For metadata consumers, like report users, Purview Unified Catalog provides a data lineage view, at a more granular level compared to Fabric. Data engineers, however, need a more efficient way to check the impact of their work. For example, answering a question like "Which reports need to be modified if these column values change?", might require a lot of clicks to solve. Purview helps, but enabling Fabric Data agents can take the user experience to the next level. Whether this is reasonable use of AI resources can be questioned, since there are ETL tools available that generate creates the lineage automatically and provides a proper user interface to it. Building data pipelines in Fabric with dbt would solve the problem effectively.

Compliance and Security teams also face the challenge of tracking where the data flows and how it is shared. The risks related to AI apps and agents are surely discussed and mitigated actively in every organization at the moment. We blogged earlier about Microsoft Purview Data Security Posture Management (DSPM), a solution that focuses on data protection in a landscape with traditional and AI applications. The capabilities have now been extended with direct actions against risk behavior and enhanced monitoring of the data usage in Fabric.

Purview Data Loss Prevention (DLP) Policies for Fabric (Preview)

The update extends DLP capabilities to structured data stored in OneLake, enabling organizations to automatically enforce restrictions and mitigate insider risk or accidental data leak.

Quick Policy for Data Theft, Purview Insider Risk Management (General Availability)

A streamlined “quick policy” for data theft detection and prevention is now generally available—supporting rapid response to insider threats without manual rule creation.

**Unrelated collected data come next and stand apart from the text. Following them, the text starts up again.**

#[export] Instance quiet_change_indent level leaving : Quiet (change_indent level leaving).
Proof. unfold change_indent, replace_top. apply _. Qed.

Lemma bind_quiet_false {A B} (c : L A) (k : A -> L B) s s' b :
  (forall a s1 s2 b, m_at_line_start s1 = false -> k a s1 = (s2, Ok b) -> m_at_line_start s2 = false) ->
  (forall s1 a, c s = (s1, Ok a) -> m_at_line_start s1 = false) ->
  mbind c k s = (s', Ok b) -> m_at_line_start s' = false.
Proof.
  intros Hk Hc. unfold mbind. destruct (c s) as [s1 [a|e]] eqn:E; [|done]. intros E'. eapply Hk; [|exact E']. by eapply Hc.
Qed.

(** The indentation of a line is measured once. *)
Lemma handle_indent_line s s' : handle_indent s = (s', Ok tt) -> m_at_line_start s' = false.
Proof.
  unfold handle_indent. unfold mbind at 1. destruct (while _ _ _ s) as [s1 [level|e]]; [|done].
  unfold mbind at 1, gets at 1. unfold mbind at 1. unfold peek, gets at 1. unfold mbind at 1, modify at 1, mmodify.
  set (s2 := set_at_line_start false s1). intros E.
  assert (Hq : Quiet (if is_at_end s1 || (char_at s1 (m_current s1) =? NL) || (char_at s1 (m_current s1) =? chr "#")
    then done_ else
    let* _ := modify (set_line_indent level) in
    let* s := gets id in
    let* _ := change_indent level (lambda_layout_active s && (level <? top_indent s) && is_closing (char_at s1 (m_current s1))) in
    modify (fun s0 => set_lambda (set_l_layouts (leave_layouts level
      (lambda_layout_active s && (level <? top_indent s) && is_closing (char_at s1 (m_current s1)))
      (layouts (m_lambda s0))) (m_lambda s0)) s0))) by apply _.
  by rewrite (Hq s2 s' tt E).
Qed.

(** ** The loop over the tokens *)

(** The state while tokens are scanned; a token starts where the last one ended. *)
Record Run (s s' : Lexer) : Prop := {
  run_source : m_source s' = m_source s;
  run_mode : tolerant s' = tolerant s;
  run_inv : Inv s -> Inv s'
}.

Lemma Run_trans s1 s2 s3 : Run s1 s2 -> Run s2 s3 -> Run s1 s3.
Proof. intros [H1 H2 H3] [G1 G2 G3]. split; [congruence|congruence|auto]. Qed.

Lemma R_Run s s' : R s s' -> Run s s'.
Proof. intros [H1 _ H3 _ H5]. by split. Qed.

Definition distance (s : Lexer) : nat :=
  (2 * (length (m_source s) - m_current s) + (if m_at_line_start s then 1 else 0))%nat.

Lemma scan_char_moves s s' :
  m_at_line_start s = false -> scan_token s = (s', Ok tt) -> (m_current s < m_current s')%nat.
Proof.
  intros Hl. unfold scan_token, mbind at 1, gets. rewrite Hl. intros E.
  refine (moves_advance _ _ s s' tt E).
Qed.

Lemma token_step_spec s :
  is_at_end s = false ->
  match token_step tt s with
  | (s', Ok _) => Run s s' /\ (distance s' < distance s)%nat
  | (_, Throw e) => e <> OutOfFuel
  end.
Proof.
  intros Hend%at_end_false. unfold token_step, mbind at 1, modify, mmodify.
  set (s1 := set_start (m_current s) s). pose proof (good_scan_token s1) as HR.
  destruct (scan_token s1) as [s' [[]|e]] eqn:E; [|done]. pose proof (r_source _ _ HR) as Hsrc.
  pose proof (r_current _ _ HR) as Hcur. split; [destruct HR as [H1 _ H3 _ H5]; by split|].
  unfold distance. rewrite Hsrc. change (m_source s1) with (m_source s). change (m_current s1) with (m_current s) in *.
  destruct (m_at_line_start s) eqn:El.
  - rewrite (handle_indent_line s1 s'); [lia|]. unfold scan_token, mbind at 1, gets in E.
    change (m_at_line_start s1) with (m_at_line_start s) in E. by rewrite El in E.
  - assert (Hm : (m_current s1 < m_current s')%nat) by (by apply scan_char_moves).
    change (m_current s1) with (m_current s) in Hm. destruct (m_at_line_start s'); lia.
Qed.

Lemma token_loop s fuel :
  (distance s < fuel)%nat ->
  match while_ fuel token_going token_step tt s with (s', Ok _) => Run s s' | (_, Throw e) => e <> OutOfFuel end.
Proof.
  revert s. induction fuel as [|fuel IH]; intros s Hf; [lia|]. cbn [while_]. unfold mbind at 1.
  change (token_going tt s) with (s, Ok (negb (is_at_end s))).
  destruct (is_at_end s) eqn:E; cbn [negb]; [apply R_Run, R_refl|]. unfold mbind at 1.
  pose proof (token_step_spec s E) as Hs. destruct (token_step tt s) as [s1 [[]|e]]; [|done].
  destruct Hs as [HR Hd]. specialize (IH s1 ltac:(lia)).
  destruct (while_ fuel token_going token_step tt s1) as [s2 [?|e]]; [|done]. by eapply Run_trans.
Qed.

#[export] Instance good_report_unclosed : Good report_unclosed.
Proof.
  unfold report_unclosed. apply good_bind; [apply _|]. intros s. destruct (if tolerant s then _ else _); [|apply _].
  do 3 (apply good_bind; [apply _|intros ?]). apply good_when, _.
Qed.

Lemma close_blocks_cons top next rest :
  close_blocks (top :: next :: rest) =
    (let* _ := modify (set_indent_stack (next :: rest)) in let* _ := add_token DEDENT in close_blocks (next :: rest)).
Proof. reflexivity. Qed.

(** The blocks still open at the end are closed, all of them. *)
Lemma close_blocks_spec stack s :
  m_indent_stack s = stack -> stack <> [] ->
  match close_blocks stack s with
  | (s', Ok _) => R s s' /\ length (m_indent_stack s') = 1%nat
  | (_, Throw e) => e <> OutOfFuel
  end.
Proof.
  revert s. induction stack as [|top [|next rest] IH]; intros s Hs Hn; [done|split; [apply R_refl|cbn; by rewrite Hs]|].
  rewrite close_blocks_cons. unfold mbind at 1, modify, mmodify. unfold mbind at 1.
  destruct (add_token DEDENT _) as [s1 [[]|e]] eqn:E; [|exact (add_token_fuel _ _ _ _ E)].
  destruct (pop_block_R s s1 top next rest Hs E) as [HR Hs1]. specialize (IH s1 Hs1 ltac:(done)).
  destruct (close_blocks (next :: rest) s1) as [s2 [?|e]]; [|done]. destruct IH as [HR2 Hl]. split; [by eapply R_trans|done].
Qed.

Lemma construct_Inv source sink extensions : Inv (construct source sink extensions).
Proof. by split. Qed.

(** The last token is the end of the file, and the blocks nest. *)
Lemma tokenize_spec s :
  Inv s ->
  match tokenize_ s with
  | (s', Ok tokens) => nesting 0 tokens = Some 0%nat /\ exists t, last tokens = Some t /\ type t = EOF_TOKEN
  | (_, Throw e) => e <> OutOfFuel
  end.
Proof.
  intros Hinv. unfold tokenize_. unfold mbind at 1, gets at 1. unfold mbind at 1.
  pose proof (token_loop s (token_budget s)) as Hloop.
  specialize (Hloop ltac:(unfold distance, token_budget; destruct (m_at_line_start s); lia)).
  destruct (while_ _ _ _ _ s) as [s1 [[]|e]]; [|done]. pose proof (run_inv _ _ Hloop Hinv) as Hinv1. unfold mbind at 1.
  pose proof (good_report_unclosed s1) as HR. destruct (report_unclosed s1) as [s2 [[]|e]]; [|done].
  pose proof (r_inv _ _ HR Hinv1) as Hinv2. unfold mbind at 1, gets at 1. unfold mbind at 1.
  pose proof (close_blocks_spec _ s2 eq_refl (proj1 Hinv2)) as Hc.
  destruct (close_blocks _ s2) as [s3 [[]|e]]; [|done]. destruct Hc as [HR3 Hlen].
  pose proof (r_inv _ _ HR3 Hinv2) as [_ Hd]. rewrite Hlen in Hd. unfold mbind at 1.
  destruct (add_token EOF_TOKEN s3) as [s4 [[]|e]] eqn:E; [|exact (add_token_fuel _ _ _ _ E)].
  unfold gets. unfold add_token, lexeme_text, mbind, gets, mlift, modify, mmodify in E. cbv beta in E.
  destruct (substr _ _ _) as [lex|]; [|done]. injection E as <-. cbn [m_tokens set_tokens]. split.
  - by rewrite nesting_app, Hd.
  - rewrite last_snoc. by eexists.
Qed.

In addition, compliance and security team can now access more granular risk reporting tied to Fabric usage, supporting compliance requirements and improving audit readiness.

Purview DSPM for AI – Fabric Copilots and Data Agents (Preview)

Fabric integrates with Purview’s Data Security Posture Management (DSPM) for AI, enabling leaders to monitor how AI agents and copilots use data—and to ensure usage complies with policy.

Modern data governance does require automation, but that is not the starting point. What we at Zure work on with our customers, are first the prerequisites: strategies, policies and roles of people and the value it all drives. While AI agents and copilots become embedded in analytics workflows, the governance model must ensure that innovation does not come at the expense of security or compliance.